Однако эта статья, утверждавшая, что русская армия полностью готова к будущему испытанию на поле боя, скорее укладывалась в русло германской пропаганды, чем осаживала ее русофобию. Неслучайно «Локаль анцайгер» (Local Аnzeiger) перепечатала ее под названием «Россия готова; Франция также должна быть готова». И хотя даже в немецком варианте осталось заявление о том, что ни Петербург, ни Париж не желают войны, реакция германских политических кругов была очень острой40. Тем не менее уже
28 февраля (13 марта) статс-секретарь по иностранным делам Готлиб фон Ягов встретился с русским послом в Германии С. Н. Свербеевым и заявил, что германское правительство не поддерживает алармистские настроения своей прессы. В тот же день «Норддойч алгемин цейтунг» (Norddeutche Allgemeine Zeitung) опубликовала заметку, соответствующую его заявлениям, где сообщалось, что Германия не имеет оснований для беспокойства41. Тем не менее беспокойство все же демонстрировалось.

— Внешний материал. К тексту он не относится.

(* ===== verification/RuntimeEnv.v ===== *)
(** * The runtime environment (src/src/run/runtime_env.rs)

    The machine's outside world: the inbox it reads messages from, the logs
    and sends it emits, the recorder that keeps a copy of all of them, and the
    helpers that format messages.  A Rust panic is [None]; a function that
    changes the environment returns the new one.  Messages
    that need a wallet are in WalletMessages.v, receipts in Receipts.v; files and
    JSON are not modelled, and the [rlp] crate's encoder is a parameter. *)

From Stdlib Require Import ZArith Lia.
From S2P Require Import Prelude U256 Crypto BufferTree Values.
Local Open Scope Z_scope.

(** ** The recorder *)
Module RtEnvRecorder.

Record t := mk {
  format_version : Z;
  inbox : list Value.t;
  logs : list Value.t;
  sends : list (list Z);
  total_gas : Z;
}.

Definition new : t := mk 1 [] [] [] 0.
Definition add_msg (r : t) (msg : Value.t) : t :=
  mk (format_version r) (inbox r ++ [msg]) (logs r) (sends r) (total_gas r).
Definition add_log (r : t) (log_item : Value.t) : t :=
  mk (format_version r) (inbox r) (logs r ++ [log_item]) (sends r) (total_gas r).
Definition add_send (r : t) (send_item : list Z) : t :=
  mk (format_version r) (inbox r) (logs r) (sends r ++ [send_item]) (total_gas r).

End RtEnvRecorder.

(** ** Address and amount compression *)
Module TxCompressor.

Record t := mk {
  address_map : gmap (list Z) (list Z);
  next_index : Z;
}.

Definition new : t := mk ∅ 1.

Section rlp.
Context (rlp : list Z → list Z).

Definition compress_address (c : t) (addr : Z) : list Z * t :=
  match address_map c !! Uint256.to_bytes_be addr with
  | Some rlp_bytes => (rlp_bytes, c)
  | None =>
      let addr_bytes := Uint256.to_bytes_be addr in
      (148 :: take 20 (drop 12 addr_bytes),
       mk (<[addr_bytes := Uint256.rlp_encode rlp (Uint256.from_u64 (next_index c))]> (address_map c))
          ((1 + next_index c) mod two64))
  end.

(** Divide by ten while the remainder is zero; [fuel] bounds the number of
    decimal zeros of a 256-bit number (at most 77). *)
Fixpoint strip_zeroes (fuel : nat) (amt num_zeroes : Z) : option (Z * Z) :=
  match fuel with
  | O => None
  | S fuel =>
      r ← Uint256.modulo amt 10;
      if Uint256.is_zero r then
        amt' ← Uint256.div amt 10;
        strip_zeroes fuel amt' (1 + num_zeroes)
      else Some (amt, num_zeroes)
  end.

Definition strip_fuel : nat := 80.

Definition generic_compress_token_amount (amt : Z) : option (list Z) :=
  if Uint256.is_zero amt then Some (Uint256.rlp_encode rlp amt)
  else
    '(amt, num_zeroes) ← strip_zeroes strip_fuel amt 0;
    Some (Uint256.rlp_encode rlp amt ++ [num_zeroes mod 256]).

Definition compress_token_amount (c : t) (amt : Z) : option (list Z) :=
  generic_compress_token_amount amt.

End rlp.

End TxCompressor.

(** ** Byte strings as linked lists of 32-byte words *)
Section bytestack.

(** The bytes as a big-endian number, padded on the right to 32 bytes. *)
Fixpoint bytestack_build_loop (b : list Z) (n : nat) (ui : Z) : Z :=
  match n with
  | O => ui
  | S n =>
      match b with
      | x :: b =>
          bytestack_build_loop b n
            (Uint256.add (Uint256.mul ui (Uint256.from_usize 256)) (Uint256.from_usize x))
      | [] => bytestack_build_loop [] n (Uint256.mul ui (Uint256.from_usize 256))
      end
  end.

Definition _bytestack_build_uint (b : list Z) : Value.t :=
  Value.Int (bytestack_build_loop b 32 Uint256.zero).

Fixpoint _bytestack_from_bytes_2 (fuel : nat) (b : list Z) (so_far : Value.t) : option Value.t :=
  match fuel with
  | O => None
  | S fuel =>
      if Nat.ltb 32 (length b) then
        _bytestack_from_bytes_2 fuel (drop 32 b)
          (Value.new_tuple [_bytestack_build_uint (take 32 b); so_far])
      else Some (Value.new_tuple [_bytestack_build_uint b; so_far])
  end.

Definition _bytestack_from_bytes (b : list Z) : option Value.t :=
  v ← _bytestack_from_bytes_2 (S (length b)) b Value.none;
  Some (Value.new_tuple [Value.Int (Uint256.from_usize (Z.of_nat (length b))); v]).

(** The [for] loops of [_bytes_from_bytestack_2]: [n] times the remainder by
    256, stored from the last position of the array to the first. *)
Fixpoint low_bytes (n : nat) (int_val : Z) (arr : list Z) : option (list Z) :=
  match n with
  | O => Some arr
  | S n =>
      rem ← Uint256.modulo int_val 256;
      int_val' ← Uint256.div int_val 256;
      low_bytes n int_val' (rem mod 256 :: arr)
  end.

Fixpoint drop_bytes (n : nat) (int_val : Z) : option Z :=
  match n with
  | O => Some int_val
  | S n => int_val' ← Uint256.div int_val 256; drop_bytes n int_val'
  end.

(** The outer option is a panic (a failed [assert_eq!]), the inner one the
    function's own result. *)
Fixpoint _bytes_from_bytestack_2 (cell : Value.t) (nbytes : Z) : option (option (list Z)) :=
  if nbytes =? 0 then Some (Some [])
  else
    match cell with
    | Value.Tuple [Value.Int int_val; next] =>
        if nbytes mod 32 =? 0 then
          r ← _bytes_from_bytestack_2 next (nbytes - 32);
          match r with
          | None => Some None
          | Some sub_arr =>
              this_arr ← low_bytes 32 int_val [];
              Some (Some (sub_arr ++ this_arr))
          end
        else
          r ← _bytes_from_bytestack_2 next (32 * (nbytes / 32));
          match r with
          | None => Some None
          | Some sub_arr =>
              let this_size := Z.to_nat (nbytes mod 32) in
              int_val' ← drop_bytes (32 - this_size) int_val;
              this_arr ← low_bytes this_size int_val' [];
              Some (Some (sub_arr ++ this_arr))
          end
    | Value.Tuple [_; _] => Some None
    | Value.Tuple _ => None
    | _ => Some None
    end.

(** A tuple with too few components panics at the index. *)
Definition _bytes_from_bytestack (bs : Value.t) : option (option (list Z)) :=
  match bs with
  | Value.Tuple tup =>
      v0 ← tup !! 0%nat;
      match v0 with
      | Value.Int ui =>
          match Uint256.to_usize ui with
          | Some nbytes => v1 ← tup !! 1%nat; _bytes_from_bytestack_2 v1 nbytes
          | None => Some None
          end
      | _ => Some None
      end
  | _ => Some None
  end.

Context `{Crypto}.

Fixpoint hash_bytestack_loop (pair : Value.t) (acc : Z) : option (option Z) :=
  match pair with
  | Value.Tuple [] => Some (Some acc)
  | Value.Tuple (Value.Int ui2 :: rest) =>
      match rest with
      | next :: _ => hash_bytestack_loop next (Uint256.avm_hash2 keccak256 acc ui2)
      | [] => None
      end
  | _ => Some None
  end.

Definition hash_bytestack (bs : Value.t) : option (option Z) :=
  match bs with
  | Value.Tuple tup =>
      v0 ← tup !! 0%nat;
      match v0 with
      | Value.Int ui => v1 ← tup !! 1%nat; hash_bytestack_loop v1 ui
      | _ => Some None
      end
  | _ => Some None
  end.

End bytestack.

(** ** The environment *)
Module RuntimeEnvironment.

Record t := mk {
  chain_id : Z;
  l1_inbox : list Value.t;
  current_block_num : Z;
  current_timestamp : Z;
  logs : list Value.t;
  sends : list (list Z);
  next_inbox_seq_num : Z;
  caller_seq_nums : gmap Z Z;
  next_id : Z;
  recorder : RtEnvRecorder.t;
  compressor : TxCompressor.t;
  charging_policy : option (Z * Z * Z);
  num_wallets : Z;
  chain_init_message : list Z;
}.

(** Field updates. *)
Definition with_inbox (e : t) (inbox : list Value.t) : t :=
  mk (chain_id e) inbox (current_block_num e) (current_timestamp e) (logs e) (sends e)
     (next_inbox_seq_num e) (caller_seq_nums e) (next_id e) (recorder e) (compressor e)
     (charging_policy e) (num_wallets e) (chain_init_message e).
Definition with_message (e : t) (inbox : list Value.t) (seq : Z) (r : RtEnvRecorder.t) : t :=
  mk (chain_id e) inbox (current_block_num e) (current_timestamp e) (logs e) (sends e)
     seq (caller_seq_nums e) (next_id e) r (compressor e)
     (charging_policy e) (num_wallets e) (chain_init_message e).
Definition with_time (e : t) (block_num timestamp : Z) : t :=
  mk (chain_id e) (l1_inbox e) block_num timestamp (logs e) (sends e)
     (next_inbox_seq_num e) (caller_seq_nums e) (next_id e) (recorder e) (compressor e)
     (charging_policy e) (num_wallets e) (chain_init_message e).
Definition with_output (e : t) (logs : list Value.t) (sends : list (list Z))
    (r : RtEnvRecorder.t) : t :=
  mk (chain_id e) (l1_inbox e) (current_block_num e) (current_timestamp e) logs sends
     (next_inbox_seq_num e) (caller_seq_nums e) (next_id e) r (compressor e)
     (charging_policy e) (num_wallets e) (chain_init_message e).
Definition with_seq_nums (e : t) (sn : gmap Z Z) : t :=
  mk (chain_id e) (l1_inbox e) (current_block_num e) (current_timestamp e) (logs e) (sends e)
     (next_inbox_seq_num e) sn (next_id e) (recorder e) (compressor e)
     (charging_policy e) (num_wallets e) (chain_init_message e).

Definition get_chain_id (e : t) : Z := chain_id e.
Definition get_gas_price (e : t) : Z := Uint256._from_gwei 2.

Definition insert_full_inbox_contents (e : t) (contents : list Value.t) : t :=
  with_inbox e contents.

Definition get_from_inbox (e : t) : option Value.t * t :=
  match l1_inbox e with
  | [] => (None, e)
  | msg :: rest => (Some msg, with_inbox e rest)
  end.

Definition peek_at_inbox_head (e : t) : option Value.t := head (l1_inbox e).

Definition push_log (e : t) (log_item : Value.t) : t :=
  with_output e (logs e ++ [log_item]) (sends e) (RtEnvRecorder.add_log (recorder e) log_item).
Lemma typed_compare_bits :
  typed_end X op_SignExtend ∧ typed_end X op_LessThan ∧ typed_end X op_GreaterThan ∧
  typed_end X op_SLessThan ∧ typed_end X op_SGreaterThan ∧ typed_end X op_Equal ∧
  typed_end X op_Type ∧ typed_end X op_BitwiseAnd ∧ typed_end X op_BitwiseOr ∧
  typed_end X op_BitwiseXor ∧ typed_end X op_Byte ∧ typed_end X op_ShiftLeft ∧
  typed_end X op_ShiftRight ∧ typed_end X op_ShiftArith.
Proof.
  split_and!; unfold op_SignExtend, op_LessThan, op_GreaterThan, op_SLessThan, op_SGreaterThan,
    op_Equal, op_Type, op_BitwiseAnd, op_BitwiseOr, op_BitwiseXor, op_Byte, op_ShiftLeft,
    op_ShiftRight, op_ShiftArith; solve_typed.
  - destruct (wf_sign_extend a a0) as (z & -> & Hz); [done..|]. solve_typed.
  - typed_by (apply typed_must_ok with (R := λ n, (0 <= n < two64)%Z);
      destruct (Value.type_insn_result_wf a) as (n & ? & ?); [done|]; exists n;
      split; [done|unfold two64; lia]).
  - typed_by (apply typed_push_uint, Uint256.wf_bitwise_and; [done|apply Ha0]).
  - typed_by (by apply typed_must_ok, wf_byte_of).
  - typed_by (apply typed_push_uint, shift_with_wf; [|done]; intros; by apply Uint256.wf_shift_left).
  - typed_by (apply typed_push_uint, shift_with_wf; [|done]; intros; by apply Uint256.wf_shift_right).
  - typed_by (apply typed_push_uint, shift_with_wf; [|done]; intros; by apply Uint256.wf_shift_arith).
Qed.

(** ** Cryptography and buffers *)

Lemma typed_tuple_keccak l : typed X (tuple_keccak l) (λ l, Value.wf (Value.Tuple l)).
Proof.
  unfold tuple_keccak. destruct (Nat.eqb_spec (length l) 7) as [Hl|]; [|apply typed_fail].
  destruct (value_ints l) as [us|] eqn:E; [|apply typed_fail]. cbn [negb].
  apply value_ints_some in E as ->. rewrite length_fmap in Hl.
  destruct (keccak_words_ok us Hl) as (ws & Hws & Hlen & Hwf). unfold keccak_words in Hws.
  destruct (split_words _ _ 0 25 us []) as [out|]; [|done].
  cbn [mbind option_bind] in Hws. apply (inj Some) in Hws. subst ws.
  intros m Hm. split; [|done]. apply Value.wf_tuple. rewrite length_fmap, Hlen.
  split; [done|]. by apply Forall_fmap.
Qed.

Министра иностранных дел Великобритании для разговора по поводу сухомлиновской статьи даже посетил германский посол князь Макс фон Лихновский. Эдуард Грей попытался успокоить его, заявив, что не надо придавать особого значения публикациям газет вроде «Нового времени», где, кстати, вскоре появилась и статья острой антианглийской направленности. Э. Грей, судя по его собственным словам, не обратил на нее внимания42. При этом М. фон Лихновский вел себя так, как будто бы вечернему выпуску «Биржевых ведомостей» от 12 марта ничего не предшествовало, в том числе и публикации в «Таймс» статьи «Что это значит?» относительно нападок на Россию в германской прессе, по поводу которой он вынужден был давать объяснения Э. Грею 10 марта 1914 г.43 Впрочем, князь всего лишь исполнял инструкции. Сам он весьма скептически относился к алармистским настроениям в Берлине, а на тревоги Теобальда фон Бетман-Гольвега отвечал, что слышит рассказы о подготовке России к войне в ближайшее время уже в течение трех десятилетий44. Правда, эта точка зрения не относилась к числу распространенных в Германии и Австро-Венгрии.

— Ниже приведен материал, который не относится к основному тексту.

Lemma sum64_acc l acc : cong (foldl (wrapping_add 64) acc l) (acc + foldr Z.add 0%Z l).
Proof.
  revert acc. induction l as [|x l IH]; intros acc; cbn [foldl foldr]; [cong|]. specialize (IH (wrapping_add 64 acc x)).
  revert IH. generalize (foldl (wrapping_add 64) (wrapping_add 64 acc x) l) (foldr Z.add 0%Z l). intros. cong.
Qed.

(** A sum over the entries of a map, as the program computes it. *)
Lemma sum64_map f m : cong (sum64 (f <$> (map_to_list m).*2)) (msum f m).
Proof.
  unfold sum64. etrans; [apply sum64_acc|]. unfold msum. rewrite map_fold_foldr. cbn [Z.add].
  generalize (map_to_list m). intros l. induction l as [|[k x] l IH]; [done|]. rewrite !fmap_cons. cbn [foldr uncurry snd].
  revert IH. generalize (foldr Z.add 0%Z (f <$> l.*2)) (foldr (uncurry (λ (_ : K) x acc, f x + acc)%Z) 0%Z l). intros. cong.
Qed.
End sums.

Lemma sum64_ok l : (0 <= sum64 l < 2 ^ 64)%Z.
Proof.
  unfold sum64. assert (∀ acc, (0 <= acc < 2 ^ 64)%Z → (0 <= foldl (wrapping_add 64) acc l < 2 ^ 64)%Z) as Hl; [|by apply Hl].
  induction l as [|x l IH]; intros acc Hacc; [done|]. cbn [foldl]. apply IH, wrapping_add_ok. lia.
Qed.

Lemma cong_eq x y : cong x y → (0 <= x < 2 ^ 64)%Z → (0 <= y < 2 ^ 64)%Z → x = y.
Proof. cong. Qed.

(** ** Events in order *)

Definition is_enter (e : ProfilerEvent) : bool := match e with EnterFunc _ => true | _ => false end.

(** The gas at an event: for a call or return, at the event it is linked with. *)
Definition event_gas (tree : gmap CodePt.t Events) (e : ProfilerEvent) : option Z :=
  match e with
  | EnterFunc x => Some x
  | CallFunc f i | Return f i => linked_gas tree f i
  end.

(** A function is entered and left in turns, and every link leads to an event
    that enters a function. *)
Record events_ok (tree : gmap CodePt.t Events) (open : bool) (evs : list ProfilerEvent) : Prop := {
  ev_turns : ∀ i e, evs !! i = Some e → is_enter e = Nat.even i;
  ev_open : Nat.odd (length evs) = open;
  ev_links : ∀ e, e ∈ evs → is_Some (event_gas tree e);
}.

(** Functions on the stack are tracked, the one on top is the current one, and
    of it alone the last event enters it. *)
Record tracked (tree : gmap CodePt.t Events) (stack : list CodePt.t) (current : CodePt.t) : Prop := {
  tr_current : current = default (CodePt.new_internal 0) (head stack);
  tr_known : ∀ f, f ∈ CodePt.new_internal 0 :: stack → is_Some (tree !! f);
  tr_events : ∀ f evs loc, tree !! f = Some (evs, loc) → events_ok tree (bool_decide (f = current)) evs;
}.
(* ===== verification/TupleTree.v ===== *)
(** * Nested tuples (src/src/link/xformcode.rs)

    The AVM limits tuples to eight components; the linker lays larger ones out
    as trees.  [tree_new] chooses the shape, [read_code] and [write_code]
    generate the instructions that reach an element, [fix_tuple_size] rewrites
    a program with them.  Sizes and indices are [nat]; the loops of
    [TupleTree::new] take fuel, and [tree_new_ok] shows that the fuel given is
    always enough.  [read_correct] and [write_correct] run the generated code
    with the emulator's own instructions. *)

From Stdlib Require Import ZArith Lia.
From S2P Require Import Prelude U256 Pos Opcodes Crypto BufferTree Values Machine Insns Emulator StraightLine.

(** ** Compile errors (src/src/compile/mod.rs)

    Descriptions built with [format!] keep their fixed text only. *)
Record CompileError := mkCompileError {
  title : string;
  description : string;
  locations : list Location.t;
  is_warning : bool;
}.

Definition CompileError_new (t d : string) (locs : list Location.t) : CompileError :=
  mkCompileError t d locs false.
Definition CompileError_new_warning (t d : string) (locs : list Location.t) : CompileError :=
  mkCompileError t d locs true.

Один из генералов австрийской армии обратился к подданным империи с призывом собрать на нужды ее обороны 700–800 млн крон. Сделать это было совершенно необходимо для сохранения государства от русской угрозы45. С 1868 г., когда в Дунайской монархии была введена всеобщая воинская повинность, по финансовым и другим соображениям только 20 % молодых мужчин призывного возраста прошли через службу в армии. Требования экономии привели к тому, что вместо положенных по закону трех лет солдаты часто служили только два года, после чего посылались в долгосрочный отпуск46. С 1873 г. армия Австро-Венгрии крайне слабо финансировалась. С 1890 по 1907 г. военные расходы империи увеличились всего на 35 %, в то время как расходы по Министерству внутренних дел – на 102 %, по Министерству народного просвещения – на 102 %, по Министерству финансов – на 81 %, по Министерству торговли и путей сообщения – на 279 %, Министерству земледелия – на 111 %, Министерству юстиции – на 83 %47.